-- WHAT THE TASK ASKS --
Take every line from the entries below that includes the word "else" and copy it.

-- DATA EXTRACT --
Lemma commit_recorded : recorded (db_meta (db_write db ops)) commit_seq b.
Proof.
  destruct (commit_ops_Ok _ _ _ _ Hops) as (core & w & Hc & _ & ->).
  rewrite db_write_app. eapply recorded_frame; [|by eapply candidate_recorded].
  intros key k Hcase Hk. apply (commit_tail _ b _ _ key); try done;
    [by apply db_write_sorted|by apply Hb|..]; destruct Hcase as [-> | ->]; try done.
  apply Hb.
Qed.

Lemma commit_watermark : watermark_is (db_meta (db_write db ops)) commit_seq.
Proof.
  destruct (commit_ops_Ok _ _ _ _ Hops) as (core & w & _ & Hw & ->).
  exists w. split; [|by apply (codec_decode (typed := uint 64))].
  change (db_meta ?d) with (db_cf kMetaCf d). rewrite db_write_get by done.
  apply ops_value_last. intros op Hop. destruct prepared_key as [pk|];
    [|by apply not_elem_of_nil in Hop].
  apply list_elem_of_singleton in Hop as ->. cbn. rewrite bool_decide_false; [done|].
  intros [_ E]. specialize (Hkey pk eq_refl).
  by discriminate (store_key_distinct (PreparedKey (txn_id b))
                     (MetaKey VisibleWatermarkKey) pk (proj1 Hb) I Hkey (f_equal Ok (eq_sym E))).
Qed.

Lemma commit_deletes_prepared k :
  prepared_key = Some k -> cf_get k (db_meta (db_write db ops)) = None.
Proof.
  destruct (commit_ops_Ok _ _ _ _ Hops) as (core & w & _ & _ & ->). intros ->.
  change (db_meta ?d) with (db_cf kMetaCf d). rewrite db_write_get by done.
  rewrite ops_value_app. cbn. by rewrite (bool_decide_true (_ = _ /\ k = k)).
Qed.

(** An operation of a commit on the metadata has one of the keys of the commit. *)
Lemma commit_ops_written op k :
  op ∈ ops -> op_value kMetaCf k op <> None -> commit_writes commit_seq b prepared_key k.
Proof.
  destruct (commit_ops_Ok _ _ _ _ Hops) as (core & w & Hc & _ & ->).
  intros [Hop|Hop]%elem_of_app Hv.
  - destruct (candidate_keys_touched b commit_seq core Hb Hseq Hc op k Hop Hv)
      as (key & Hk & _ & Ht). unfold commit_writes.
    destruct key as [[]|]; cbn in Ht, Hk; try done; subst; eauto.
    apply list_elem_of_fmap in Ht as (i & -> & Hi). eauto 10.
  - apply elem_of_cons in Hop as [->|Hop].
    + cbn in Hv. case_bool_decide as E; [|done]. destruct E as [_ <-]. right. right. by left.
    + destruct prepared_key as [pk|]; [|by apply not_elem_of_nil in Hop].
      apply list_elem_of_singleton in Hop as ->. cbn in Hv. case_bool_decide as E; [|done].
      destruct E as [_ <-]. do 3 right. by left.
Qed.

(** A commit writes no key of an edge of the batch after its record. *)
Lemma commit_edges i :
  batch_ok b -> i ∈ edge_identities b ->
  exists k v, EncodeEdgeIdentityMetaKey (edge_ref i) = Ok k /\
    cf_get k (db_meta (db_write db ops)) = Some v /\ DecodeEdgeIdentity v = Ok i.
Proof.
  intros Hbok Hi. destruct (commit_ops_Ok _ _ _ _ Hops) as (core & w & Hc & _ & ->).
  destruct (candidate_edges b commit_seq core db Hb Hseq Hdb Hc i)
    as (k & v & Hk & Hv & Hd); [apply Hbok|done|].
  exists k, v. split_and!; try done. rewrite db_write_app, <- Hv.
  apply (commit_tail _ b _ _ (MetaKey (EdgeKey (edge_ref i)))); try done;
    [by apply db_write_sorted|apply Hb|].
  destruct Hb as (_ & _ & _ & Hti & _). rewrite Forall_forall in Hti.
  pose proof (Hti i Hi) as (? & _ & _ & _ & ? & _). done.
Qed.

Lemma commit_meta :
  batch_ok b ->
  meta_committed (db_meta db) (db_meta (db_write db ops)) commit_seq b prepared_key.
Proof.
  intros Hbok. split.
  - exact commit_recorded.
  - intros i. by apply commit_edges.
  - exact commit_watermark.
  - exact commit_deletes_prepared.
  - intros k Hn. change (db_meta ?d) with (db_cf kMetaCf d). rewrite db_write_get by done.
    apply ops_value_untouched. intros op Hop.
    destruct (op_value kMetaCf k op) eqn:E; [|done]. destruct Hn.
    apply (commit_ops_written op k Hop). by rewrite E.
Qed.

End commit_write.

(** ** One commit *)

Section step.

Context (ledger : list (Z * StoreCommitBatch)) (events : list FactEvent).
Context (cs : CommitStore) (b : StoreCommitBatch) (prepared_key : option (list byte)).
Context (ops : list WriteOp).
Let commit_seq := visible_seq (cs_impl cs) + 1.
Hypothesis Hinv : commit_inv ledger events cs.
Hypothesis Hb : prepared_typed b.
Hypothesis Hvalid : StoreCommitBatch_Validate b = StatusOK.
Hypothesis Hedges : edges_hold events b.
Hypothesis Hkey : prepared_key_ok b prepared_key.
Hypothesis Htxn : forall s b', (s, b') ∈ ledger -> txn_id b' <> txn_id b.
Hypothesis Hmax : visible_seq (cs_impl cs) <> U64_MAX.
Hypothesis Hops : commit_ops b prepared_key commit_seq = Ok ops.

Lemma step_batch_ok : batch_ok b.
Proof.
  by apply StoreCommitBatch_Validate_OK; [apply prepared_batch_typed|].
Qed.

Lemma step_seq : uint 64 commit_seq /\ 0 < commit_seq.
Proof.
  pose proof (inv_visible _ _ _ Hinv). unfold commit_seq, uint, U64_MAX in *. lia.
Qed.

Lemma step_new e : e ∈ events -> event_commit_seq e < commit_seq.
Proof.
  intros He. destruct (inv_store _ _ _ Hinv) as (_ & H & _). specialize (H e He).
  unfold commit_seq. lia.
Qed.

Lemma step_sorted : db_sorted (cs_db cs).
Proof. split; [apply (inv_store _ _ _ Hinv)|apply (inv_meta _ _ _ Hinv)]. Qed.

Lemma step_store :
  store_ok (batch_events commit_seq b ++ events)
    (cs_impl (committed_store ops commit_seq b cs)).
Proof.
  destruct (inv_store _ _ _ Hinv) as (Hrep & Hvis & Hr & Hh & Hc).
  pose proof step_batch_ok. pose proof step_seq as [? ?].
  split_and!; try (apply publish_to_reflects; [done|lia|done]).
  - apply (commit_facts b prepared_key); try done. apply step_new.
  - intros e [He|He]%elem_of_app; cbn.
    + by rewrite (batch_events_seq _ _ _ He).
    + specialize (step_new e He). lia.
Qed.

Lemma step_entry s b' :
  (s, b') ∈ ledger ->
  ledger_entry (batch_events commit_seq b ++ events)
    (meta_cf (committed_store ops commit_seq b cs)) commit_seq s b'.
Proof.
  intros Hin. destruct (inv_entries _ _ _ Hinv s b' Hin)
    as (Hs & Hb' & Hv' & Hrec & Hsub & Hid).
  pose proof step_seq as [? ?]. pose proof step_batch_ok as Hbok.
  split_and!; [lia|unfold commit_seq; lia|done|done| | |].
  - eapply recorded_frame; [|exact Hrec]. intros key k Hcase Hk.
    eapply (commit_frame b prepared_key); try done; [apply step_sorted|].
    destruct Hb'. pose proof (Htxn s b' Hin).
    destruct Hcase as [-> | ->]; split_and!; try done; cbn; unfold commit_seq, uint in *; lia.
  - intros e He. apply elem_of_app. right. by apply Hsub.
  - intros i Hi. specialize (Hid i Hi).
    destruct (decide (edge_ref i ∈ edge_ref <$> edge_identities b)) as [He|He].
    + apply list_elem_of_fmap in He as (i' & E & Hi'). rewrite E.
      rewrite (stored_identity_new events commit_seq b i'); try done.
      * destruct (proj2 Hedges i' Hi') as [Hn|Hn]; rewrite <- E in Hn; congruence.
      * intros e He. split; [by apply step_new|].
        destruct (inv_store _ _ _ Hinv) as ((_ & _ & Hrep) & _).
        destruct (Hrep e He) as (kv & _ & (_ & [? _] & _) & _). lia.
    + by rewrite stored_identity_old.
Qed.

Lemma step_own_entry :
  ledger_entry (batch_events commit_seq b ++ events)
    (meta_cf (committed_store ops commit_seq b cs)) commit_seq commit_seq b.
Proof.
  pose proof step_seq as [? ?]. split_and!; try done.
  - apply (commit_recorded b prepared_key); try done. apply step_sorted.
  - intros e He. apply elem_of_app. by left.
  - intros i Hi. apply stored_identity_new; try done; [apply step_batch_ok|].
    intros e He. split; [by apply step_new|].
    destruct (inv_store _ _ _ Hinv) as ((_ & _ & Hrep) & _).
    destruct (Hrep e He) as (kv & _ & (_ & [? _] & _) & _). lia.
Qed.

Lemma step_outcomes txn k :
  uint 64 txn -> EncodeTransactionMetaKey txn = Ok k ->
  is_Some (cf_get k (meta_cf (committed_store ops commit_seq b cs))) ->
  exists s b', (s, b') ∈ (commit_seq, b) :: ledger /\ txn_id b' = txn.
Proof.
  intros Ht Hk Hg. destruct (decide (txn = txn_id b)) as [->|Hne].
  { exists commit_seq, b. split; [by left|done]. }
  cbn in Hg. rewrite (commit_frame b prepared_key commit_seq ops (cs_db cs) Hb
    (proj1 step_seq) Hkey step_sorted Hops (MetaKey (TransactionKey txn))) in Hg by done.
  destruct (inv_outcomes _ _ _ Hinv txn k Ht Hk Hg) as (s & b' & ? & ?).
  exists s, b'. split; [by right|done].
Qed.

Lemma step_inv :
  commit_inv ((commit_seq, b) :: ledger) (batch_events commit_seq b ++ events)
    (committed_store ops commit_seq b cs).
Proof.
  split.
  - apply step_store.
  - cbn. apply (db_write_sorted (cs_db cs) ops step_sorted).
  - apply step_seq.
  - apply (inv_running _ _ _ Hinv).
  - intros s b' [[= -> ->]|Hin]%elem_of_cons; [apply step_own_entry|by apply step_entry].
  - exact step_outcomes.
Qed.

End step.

...

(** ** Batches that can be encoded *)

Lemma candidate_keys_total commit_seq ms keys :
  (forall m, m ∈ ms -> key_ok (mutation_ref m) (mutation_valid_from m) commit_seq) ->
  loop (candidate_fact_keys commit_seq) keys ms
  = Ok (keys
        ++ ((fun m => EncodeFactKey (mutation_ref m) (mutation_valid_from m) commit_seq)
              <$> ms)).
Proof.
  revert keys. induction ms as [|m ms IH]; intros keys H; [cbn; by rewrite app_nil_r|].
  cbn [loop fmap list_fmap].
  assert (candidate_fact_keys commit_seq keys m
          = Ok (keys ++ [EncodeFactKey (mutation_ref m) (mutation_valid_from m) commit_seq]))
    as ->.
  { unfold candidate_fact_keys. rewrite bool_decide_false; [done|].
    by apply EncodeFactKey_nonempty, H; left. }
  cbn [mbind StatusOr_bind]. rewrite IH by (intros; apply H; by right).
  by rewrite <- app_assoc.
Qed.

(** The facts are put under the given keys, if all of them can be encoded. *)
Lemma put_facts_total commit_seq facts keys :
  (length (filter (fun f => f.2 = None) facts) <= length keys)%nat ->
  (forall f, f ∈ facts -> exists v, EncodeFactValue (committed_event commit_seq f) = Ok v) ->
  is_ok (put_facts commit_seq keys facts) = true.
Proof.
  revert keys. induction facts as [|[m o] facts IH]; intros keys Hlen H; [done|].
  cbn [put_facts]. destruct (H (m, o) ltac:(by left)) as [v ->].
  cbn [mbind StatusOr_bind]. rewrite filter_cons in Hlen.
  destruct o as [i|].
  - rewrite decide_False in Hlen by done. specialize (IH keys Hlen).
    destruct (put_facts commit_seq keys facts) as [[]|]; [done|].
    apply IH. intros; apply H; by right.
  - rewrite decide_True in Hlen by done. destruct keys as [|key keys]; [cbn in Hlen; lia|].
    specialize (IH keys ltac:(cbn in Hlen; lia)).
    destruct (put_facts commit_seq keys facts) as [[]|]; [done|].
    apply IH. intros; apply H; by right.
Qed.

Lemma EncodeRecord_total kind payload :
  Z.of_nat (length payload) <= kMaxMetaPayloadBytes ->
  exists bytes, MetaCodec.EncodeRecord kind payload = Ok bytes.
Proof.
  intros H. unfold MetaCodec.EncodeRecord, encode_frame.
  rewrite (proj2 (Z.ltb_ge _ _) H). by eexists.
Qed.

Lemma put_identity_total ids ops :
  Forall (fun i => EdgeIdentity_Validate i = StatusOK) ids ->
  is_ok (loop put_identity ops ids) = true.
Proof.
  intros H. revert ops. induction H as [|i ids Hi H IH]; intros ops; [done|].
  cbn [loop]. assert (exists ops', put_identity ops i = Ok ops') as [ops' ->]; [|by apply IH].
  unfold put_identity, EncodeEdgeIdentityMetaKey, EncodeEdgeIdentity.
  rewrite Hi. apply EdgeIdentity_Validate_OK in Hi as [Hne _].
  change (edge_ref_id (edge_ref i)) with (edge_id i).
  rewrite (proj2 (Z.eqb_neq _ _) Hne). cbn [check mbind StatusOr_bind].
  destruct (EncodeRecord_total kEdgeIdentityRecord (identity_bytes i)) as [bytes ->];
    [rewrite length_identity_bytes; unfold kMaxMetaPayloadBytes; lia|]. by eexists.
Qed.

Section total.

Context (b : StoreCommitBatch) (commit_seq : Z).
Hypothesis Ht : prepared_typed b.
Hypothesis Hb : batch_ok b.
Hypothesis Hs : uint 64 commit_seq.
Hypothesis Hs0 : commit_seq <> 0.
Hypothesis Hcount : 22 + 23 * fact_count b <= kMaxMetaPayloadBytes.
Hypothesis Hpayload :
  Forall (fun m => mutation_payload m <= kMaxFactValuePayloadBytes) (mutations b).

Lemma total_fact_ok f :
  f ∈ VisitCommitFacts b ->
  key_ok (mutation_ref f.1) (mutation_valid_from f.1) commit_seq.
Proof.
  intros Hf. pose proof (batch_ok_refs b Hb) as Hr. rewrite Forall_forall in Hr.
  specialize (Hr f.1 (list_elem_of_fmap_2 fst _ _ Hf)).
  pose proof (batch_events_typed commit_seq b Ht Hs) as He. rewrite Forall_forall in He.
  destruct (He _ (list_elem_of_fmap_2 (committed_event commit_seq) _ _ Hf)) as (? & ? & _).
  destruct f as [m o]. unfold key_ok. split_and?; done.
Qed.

...

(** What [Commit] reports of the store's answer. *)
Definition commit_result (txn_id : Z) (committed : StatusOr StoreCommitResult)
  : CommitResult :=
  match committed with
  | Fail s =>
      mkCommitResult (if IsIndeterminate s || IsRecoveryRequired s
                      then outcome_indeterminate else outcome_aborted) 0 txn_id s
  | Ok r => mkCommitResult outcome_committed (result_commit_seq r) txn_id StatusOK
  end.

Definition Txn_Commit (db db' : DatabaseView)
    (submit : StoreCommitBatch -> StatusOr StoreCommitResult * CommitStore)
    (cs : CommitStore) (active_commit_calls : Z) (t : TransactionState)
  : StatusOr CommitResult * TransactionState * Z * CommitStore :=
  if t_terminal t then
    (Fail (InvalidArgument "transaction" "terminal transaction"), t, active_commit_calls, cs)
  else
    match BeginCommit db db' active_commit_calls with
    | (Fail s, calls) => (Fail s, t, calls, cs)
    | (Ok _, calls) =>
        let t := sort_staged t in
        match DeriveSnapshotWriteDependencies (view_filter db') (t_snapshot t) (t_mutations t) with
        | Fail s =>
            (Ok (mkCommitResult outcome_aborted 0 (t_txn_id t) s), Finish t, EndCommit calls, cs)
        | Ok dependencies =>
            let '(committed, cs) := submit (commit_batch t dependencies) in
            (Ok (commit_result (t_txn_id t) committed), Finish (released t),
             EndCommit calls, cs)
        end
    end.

-- SOLVED EXERCISE --
                      then outcome_indeterminate else outcome_aborted) 0 txn_id s
  else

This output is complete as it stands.